## How to complete this task
Every line in the entries that holds "Elevated" should be identified and copied.
(Data for processing)
(** A row of the risk table: condition, score delta, reason. *)
Record RiskRow : Type := mkRow {
  holds : HealthSnapshot -> bool;
  delta : Z;
  reasonText : string
}.

Definition bmiOf (data : HealthSnapshot) : option Js.number :=
  computeBMI (height data) (weight data).

Definition present (field : option Js.number) (test : Js.number -> bool) : bool :=
  match field with
  | Some x => test x
  | None => false
  end.

Definition among (field : option string) (names : list string) : bool :=
  match field with
  | Some s => existsb (String.eqb s) names
  | None => false
  end.

(** Rows 1, 1b, 2, 3, 4, 4b, 5, 5b, 6, 7, 8, 9, 10 of the risk table; an
    "else" row holds when the row above it does not. *)
Definition riskTable : list RiskRow :=
  let obeseRow d := present (bmiOf d) (fun b => Js.geb b (Js.ofZ 30)) in
  let regular d := among (smoking_status d) ["regular"] in
  let heavy d := among (alcohol_consumption d) ["heavy"] in
  [ mkRow obeseRow 2 "BMI in obese range";
    mkRow (fun d => negb (obeseRow d) && present (bmiOf d) (fun b => Js.geb b (Js.ofZ 25)))
      1 "BMI in overweight range";
    mkRow (fun d => present (sleep_hours d) (fun x => Js.ltb x (Js.ofZ 6))) 1 "Low sleep (<6h)";
    mkRow (fun d => among (stress_level d) ["high"; "very_high"]) 1 "Elevated stress";
    mkRow regular 2 "Smoking habit";
    mkRow (fun d => negb (regular d) && among (smoking_status d) ["occasional"; "former"])
      1 "Smoking history";
    mkRow heavy 2 "Heavy alcohol intake";
    mkRow (fun d => negb (heavy d) && among (alcohol_consumption d) ["moderate"])
      1 "Moderate alcohol intake";
    mkRow (fun d => present (heart_rate d) (fun x => Js.gtb x (Js.ofZ 100))) 1 "Elevated heart rate";
    mkRow (fun d => present (temperature_c d) (fun x => Js.geb x (Js.ofDecimal false 378 (-1))))
      1 "Fever-range temperature";
    mkRow (fun d => present (spo2 d) (fun x => Js.ltb x (Js.ofZ 94))) 1 "Low oxygen saturation";
    mkRow (fun d => containsAny (family_history d) ["heart"; "cardiac"; "stroke"])
      1 "Cardiovascular family history";
    mkRow (fun d => containsAny (conditions d) ["diab"; "hypertension"; "bp"; "blood pressure"])
      1 "Chronic condition risk" ].

(** The rows whose condition holds, in the order of the table. *)
Definition triggered (data : HealthSnapshot) : list RiskRow :=
  List.filter (fun r => holds r data) riskTable.

Definition scoreOf (rows : list RiskRow) : Z :=
  fold_right (fun r acc => delta r + acc) 0 rows.

(** "score >= 4 -> action; score >= 2 (and < 4) -> watch; else -> good". *)
Definition levelMapping (score : Z) : Level :=
  if 4 <=? score then action
  else if (2 <=? score) && (score <? 4) then watch
  else good.

(** ** Tables of the generators

    The titles of the conditional insights in their fixed order, each with
    the condition of the [if] that pushes it in [buildInsights]. *)
Definition insightTable : list (string * (HealthSnapshot -> bool)) :=
  [ ("Body composition", fun d => truthyNumber (bmiOf d));
    ("Sleep hygiene", fun d => present (sleep_hours d) (fun x => Js.ltb x (Js.ofZ 7)));
    ("Heart rate", fun d => present (heart_rate d) (fun x => Js.gtb x (Js.ofZ 100)));
    ("Fever signal", fun d => present (temperature_c d) (fun x => Js.geb x (Js.ofDecimal false 378 (-1))));
    ("Oxygen saturation", fun d => present (spo2 d) (fun x => Js.ltb x (Js.ofZ 94)));
    ("Current symptoms", fun d => truthyString (symptoms_current d));
    ("Stress load", fun d => among (stress_level d) ["high"; "very_high"]);
    ("Activity level", fun d => among (exercise_frequency d) ["sedentary"; "light"]);
    ("Tobacco risk", fun d => among (smoking_status d) ["regular"; "occasional"]);
    ("Alcohol use", fun d => among (alcohol_consumption d) ["heavy"; "moderate"]);
    ("Family history flags", fun d => containsAny (family_history d) ["heart"; "stroke"; "cancer"]);
    ("Chronic conditions", fun d => truthyString (conditions d)) ].
(** * Hybrid MPI + OpenMP Jacobi relaxation (src/C/hybrid_cpu.c)

    A shallow embedding of the relaxation engine of [main]: the two
    temperature grids, the 4-point stencil, the local-delta pass with its
    copy-forward, the per-rank halo exchange over non-blocking MPI
    point-to-point transfers, the two OpenMP threads of one iteration and the
    controlling [while] loop.

    Temperatures are IEEE binary64 values (Rocq's primitive floats), grids are
    lists of rows, ranks and the iteration counter are C [int]s carried in
    [Z]. The macros of [util.h] ([ROWS], [COLUMNS],
    [MAX_NUMBER_OF_ITERATIONS], [MAX_TEMP_ERROR], [VERSION_RUN]) are not in
    the source tree; they are section variables. *)

From Stdlib Require Import ZArith Floats Lia Bool String DecimalString.
From stdpp Require Import base option list gmap.

Local Open Scope Z_scope.
Local Open Scope nat_scope.

(** ** Binary64 arithmetic as used by the solver *)

Module Double.

(** [fabs] of <math.h>. *)
Definition fabs (x : float) : float := PrimFloat.abs x.

(** [fmax] of <math.h>: a NaN operand is dropped in favour of the other
    one; otherwise the larger operand is returned. *)
Definition fmax (x y : float) : float :=
  if PrimFloat.is_nan x then y
  else if PrimFloat.is_nan y then x
  else if (x <? y)%float then y else x.

(** The C comparison [x > y]: false as soon as one side is NaN. *)
Definition gt (x y : float) : bool := (y <? x)%float.

(** [x <= y] as a proposition. *)
Definition le (x y : float) : Prop := (x <=? y)%float = true.

Definition ordered (x : float) : Prop := PrimFloat.is_nan x = false.

(** *** The order of the specification floats *)

Definition sf_le (x y : spec_float) : Prop := SFleb x y = true.
Definition sf_num (x : spec_float) : Prop := x <> S754_nan.

Lemma sf_compare_refl x : sf_num x -> SFcompare x x = Some Eq.
Proof.
  unfold sf_num; destruct x as [s|s| |s m e]; simpl; try congruence.
  - now destruct s.
  - intros _. rewrite Z.compare_refl, Pos.compare_cont_refl. now destruct s.
Qed.

Lemma sf_compare_num x y c : SFcompare x y = Some c -> sf_num x /\ sf_num y.
Proof. unfold sf_num; destruct x, y; simpl; intros; split; congruence. Qed.

Lemma sf_compare_total x y : sf_num x -> sf_num y -> exists c, SFcompare x y = Some c.
Proof. unfold sf_num; destruct x, y; simpl; intros; try congruence; eauto. Qed.

Lemma sf_compare_antisym x y :
  SFcompare y x = option_map CompOpp (SFcompare x y).
Proof.
  destruct x as [s1|s1| |s1 m1 e1], y as [s2|s2| |s2 m2 e2]; simpl; try reflexivity;
    try (destruct s1; reflexivity); try (destruct s2; reflexivity);
    try (destruct s1, s2; reflexivity).
  rewrite (Z.compare_antisym e1 e2).
  rewrite !Pos.compare_cont_spec; simpl.
  rewrite (Pos.compare_antisym m1 m2).
  destruct s1, s2; simpl; try reflexivity;
    destruct (e1 ?= e2)%Z; simpl; try reflexivity;
    destruct (m1 ?= m2)%positive; reflexivity.
Qed.

Lemma sf_le_refl x : sf_num x -> sf_le x x.
Proof. intros H. unfold sf_le, SFleb. now rewrite sf_compare_refl. Qed.

Lemma sf_le_trans x y z : sf_le x y -> sf_le y z -> sf_le x z.
Proof.
  unfold sf_le, SFleb.
  destruct x as [s1|s1| |s1 m1 e1], y as [s2|s2| |s2 m2 e2], z as [s3|s3| |s3 m3 e3];
    simpl; try congruence;
    try (destruct s1; simpl; congruence);
    try (destruct s1, s2; simpl; congruence);
    try (destruct s1, s3; simpl; congruence);
    try (destruct s2, s3; simpl; congruence);
    try (destruct s1, s2, s3; simpl; congruence).
  rewrite !Pos.compare_cont_spec; simpl.
  destruct s1, s2, s3; simpl; try congruence;
    destruct (Z.compare_spec e1 e2), (Z.compare_spec e2 e3), (Z.compare_spec e1 e3);
    simpl; try congruence; try lia;
    destruct (Pos.compare_spec m1 m2), (Pos.compare_spec m2 m3), (Pos.compare_spec m1 m3);
    simpl; try congruence; try lia.
Qed.

Lemma sf_ltb_false_le x y : sf_num x -> sf_num y -> SFltb x y = false -> sf_le y x.
Proof.
  intros Hx Hy. unfold sf_le, SFltb, SFleb. rewrite (sf_compare_antisym x y).
  destruct (sf_compare_total x y Hx Hy) as [c ->]. now destruct c.
Qed.

Lemma sf_ltb_le x y : SFltb x y = true -> sf_le x y.
Proof. unfold sf_le, SFltb, SFleb. destruct (SFcompare x y) as [[]|]; congruence. Qed.

(** *** Transfer to binary64 *)

Lemma ordered_num x : ordered x <-> sf_num (Prim2SF x).
Proof.
  unfold ordered, PrimFloat.is_nan, sf_num. rewrite FloatAxioms.eqb_spec. unfold SFeqb.
  split.
  - intros H E. rewrite E in H. discriminate.
  - intros H. now rewrite (sf_compare_refl _ H).
Qed.

Lemma le_sf x y : le x y <-> sf_le (Prim2SF x) (Prim2SF y).
Proof. unfold le, sf_le. now rewrite FloatAxioms.leb_spec. Qed.

Lemma le_ordered x y : le x y -> ordered x /\ ordered y.
Proof.
  rewrite le_sf, !ordered_num. unfold sf_le, SFleb.
  destruct (SFcompare (Prim2SF x) (Prim2SF y)) as [c|] eqn:E; [|discriminate].
  intros _. exact (sf_compare_num _ _ _ E).
Qed.

Lemma le_refl x : ordered x -> le x x.
Proof. rewrite ordered_num, le_sf. apply sf_le_refl. Qed.

Lemma le_trans x y z : le x y -> le y z -> le x z.
Proof. rewrite !le_sf. apply sf_le_trans. Qed.

Lemma gt_false_le x y : ordered x -> ordered y -> gt x y = false -> le x y.
Proof.
  unfold gt. rewrite !ordered_num, le_sf, FloatAxioms.ltb_spec. intros Hx Hy.
  now apply sf_ltb_false_le.
Qed.

Lemma gt_true_not_le x y : gt x y = true -> ~ le x y.
Proof.
  unfold gt, le. rewrite FloatAxioms.ltb_spec, FloatAxioms.leb_spec. unfold SFltb, SFleb.
  rewrite (sf_compare_antisym (Prim2SF y) (Prim2SF x)).
  destruct (SFcompare (Prim2SF y) (Prim2SF x)) as [[]|]; simpl; congruence.
Qed.

Lemma le_gt_false x y : le x y -> gt x y = false.
Proof.
  intros H. destruct (gt x y) eqn:E; [|reflexivity].
  now apply gt_true_not_le in E.
Qed.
(End Data for processing)
## Written response
    mkRow (fun d => among (stress_level d) ["high"; "very_high"]) 1 "Elevated stress";
    mkRow (fun d => present (heart_rate d) (fun x => Js.gtb x (Js.ofZ 100))) 1 "Elevated heart rate";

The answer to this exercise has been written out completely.